College basketball fans were getting familiar with UConn-Duke, at least as a postseason rivalry. The programs had met in a regional final in 1990, won by Duke at the buzzer. They played in the 1999 NCAA final, when UConn won a great championship battle. The 2004 UConn-Duke game provided another memorable chapter.
UConn was led by Emeka Okafor down low and Ben Gordon on the perimeter. They finished second in the Big East, but won the conference tournament, got the #2 seed in the West Regional and then rolled to the Final Four with ease.
Duke won the ACC title led by Luol Deng and held the #1 seed in the South. They too captured their regional, beating an Illinois team that would make a serious run at perfection one year later and surviving a determined Xavier squad.

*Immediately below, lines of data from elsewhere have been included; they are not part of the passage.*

(** * mongoose-edgeapi: the query compiler, pagination meta and bindings

    A shallow embedding of [src/mongoose-edgeapi.js]: the parameter-to-query
    compiler [buildQueryFromParams] with its modifiers, the pagination
    meta builder [buildResultsMeta], the socket event handlers and the
    shared default configuration.

    The compiler is modelled twice.  On trees, where a parameter set is
    the value it denotes, for what it computes; on a store of objects,
    where it assigns and deletes through references as the code does,
    for what it does to the objects its callers hold.  The two are
    related: on a value of the store that stands for a tree, the
    compiler on the store does what the compiler on trees computes
    ([Refinement.compile_follows]).

    Conventions.  A number is an integer or NaN (fractions and the
    infinities are left out: the code computes with counts and with
    what [parseInt] reads from a numeral, and passes other numbers
    on as they are).  A string is its
    sequence of bytes; the separators and the regexp specials are ASCII.
    The calls into underscore ([_.each], [_.extend], [_.isObject],
    [_.indexOf]) follow underscore 1.x, which the code is written
    against.  The modelled code raises two exceptions: the TypeError of
    calling a method that a value does not have, and the SyntaxError of
    [new RegExp] on a pattern or on flags that the engine of the
    platform refuses; the engine is a parameter ([RegExpEngine]).
    Numbers are computed as integers, which doubles are up to 2^53
    ([Num.safe]).  An object is the list of its own properties in
    the order of their first assignment: the place that an engine
    gives to names that read as array indices is not modelled, nor is
    the prototype that an assignment to [__proto__] may replace
    ([names_proto]). *)

From Stdlib Require Import ZArith List String Ascii Bool Lia.
From Stdlib Require Import DecimalString DecimalNat.
From stdpp Require Import base gmap strings.

Import ListNotations.
Local Open Scope string_scope.
Local Open Scope list_scope.

(** ** Strings as the code uses them *)

Module Str.

(** [s.split(c)] for a one-character separator: the first segment and
    the segments after it (the result of [split] is never empty). *)
Fixpoint split_on (c : ascii) (s : string) : string * list string :=
  match s with
  | EmptyString => (EmptyString, [])
  | String a s' =>
      let '(seg, segs) := split_on c s' in
      if Ascii.eqb a c then (EmptyString, seg :: segs)
      else (String a seg, segs)
  end.

Definition split (c : ascii) (s : string) : list string :=
  let '(seg, segs) := split_on c s in seg :: segs.

(** [segs.join(sep)] *)
Definition join (sep : string) (segs : list string) : string :=
  String.concat sep segs.

(** [s.indexOf(c) === 0] *)
Definition starts_with (c : ascii) (s : string) : bool :=
  match s with
  | String a _ => Ascii.eqb a c
  | EmptyString => false
  end.

(** [String(i)] for an array index. *)
Definition of_nat (i : nat) : string :=
  NilEmpty.string_of_uint (Nat.to_uint i).

(** [~_.indexOf(xs, x)] as a truth value: [x] occurs in [xs]. *)
Definition mem (x : string) (xs : list string) : bool :=
  existsb (String.eqb x) xs.

End Str.

(** ** JavaScript values, as trees

    Parameter sets are plain data: scalars, arrays and nested mappings.
    An object is the list of its own enumerable properties, in the order
    [_.each] visits them; a property added later comes last.  Numbers
    are integers or NaN.  [VRegExp pattern flags] is the object
    built by [new RegExp(pattern, flags)]: the two arguments are kept as
    given, the engine's coercion of the pattern to a string and its
    syntax check are not unfolded. *)

Set Warnings "-register-all,-clear-no-such-hyp".

Inductive number := NaN | Int (z : Z).

Inductive value :=
| VUndefined
| VNull
| VBool (b : bool)
| VNum (n : number)
| VStr (s : string)
| VRegExp (pattern : value) (flags : string)
| VArr (elems : list value)
| VObj (props : list (string * value)).

Abbreviation props := (list (string * value)).

Inductive error := TypeError | SyntaxError.

(** What a call does when it finishes: it returns or it throws. *)
Inductive outcome (A : Type) :=
| Returns (a : A)
| Throws (e : error).
Arguments Returns {A} a.
Arguments Throws {A} e.

Definition bind {A B} (m : option (outcome A)) (k : A -> option (outcome B))
  : option (outcome B) :=
  match m with
  | None => None
  | Some (Throws e) => Some (Throws e)
  | Some (Returns a) => k a
  end.

Notation "'let!' x ':=' m 'in' k" := (bind m (fun x => k))
  (at level 10, x name, m at level 100, k at level 200).

Module Js.

(** ['object' === typeof v] *)
Definition typeof_object (v : value) : bool :=
  match v with
  | VNull | VRegExp _ _ | VArr _ | VObj _ => true
  | VUndefined | VBool _ | VNum _ | VStr _ => false
  end.

(** [_.isObject(v)]: [v === Object(v)] *)
Definition isObject (v : value) : bool :=
  match v with
  | VRegExp _ _ | VArr _ | VObj _ => true
  | _ => false
  end.

(** Truthiness, for [a || b]. *)
Definition truthy (v : value) : bool :=
  match v with
  | VUndefined | VNull | VBool false | VNum NaN | VNum (Int 0) | VStr "" => false
  | _ => true
  end.

Definition or_else (a b : value) : value := if truthy a then a else b.

End Js.

(** ** Own properties of an object *)

Module Obj.

Section Props.

Context {V : Type}.

Fixpoint get (k : string) (ps : list (string * V)) : option V :=
  match ps with
  | [] => None
  | (k', v) :: ps' => if String.eqb k k' then Some v else get k ps'
  end.

(** [delete o[k]] *)
Fixpoint delete (k : string) (ps : list (string * V)) : list (string * V) :=
  match ps with
  | [] => []
  | (k', v) :: ps' =>
      if String.eqb k k' then delete k ps' else (k', v) :: delete k ps'
  end.

(** [o[k] = v]: an existing property keeps its place, a new one
    comes last. *)
Fixpoint set (k : string) (v : V) (ps : list (string * V)) : list (string * V) :=
  match ps with
  | [] => [(k, v)]
  | (k', v') :: ps' =>
      if String.eqb k k' then (k, v) :: ps' else (k', v') :: set k v ps'
  end.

The NCAA bracket had Duke and UConn on the same side this year, so it was Semi-Final Saturday in San Antonio that they renewed their postseason rivalry. Okafor picked up two early fouls and spent the last 16 minutes of the first half on the bench. Duke built a 41-34 lead by halftime and still led 75-67 with four minutes to go.
But now Duke had the relevant foul problem and its big men were fouling out. Okafor was rested and ready, scoring 18 points and grabbing seven rebounds in the second half. Gordon knocked down 18 of his own, and the Huskies scored 12 consecutive points. At 79-75, the victory was all but sealed, but for those who had wagered on the game, there was still one final play.
UConn was favored by anywhere from 2-3 points, depending on the sports book. Duke guard Chris Duhon got the ball as the clock ticked to zero near halfcourt, and in despair, just halfheartedly chucked the ball to the hoop. It went in. Casual fans thought nothing of it. But the finals score of 79-78 meant that Duke had covered the number.
It was estimated that anywhere from $30 million to $100 million had changed hands. Duhon’s shot didn’t make One Shining Moment, CBS’ traditional Monday postgame tribute, but its financial value was much higher.
Speaking of Monday night, there was an anticlimactic championship game to play. UConn had lost earlier in the year to Georgia Tech, but there would be no reprise of that in the 2004 NCAA final.
Okafor dominated from the outset, with 24 points/15 rebounds, and his team won an 82-73 game more decisive than the score makes it sound. Okafor won Most Outstanding Player of the Final Four, and UConn was national champs for the second time in six seasons.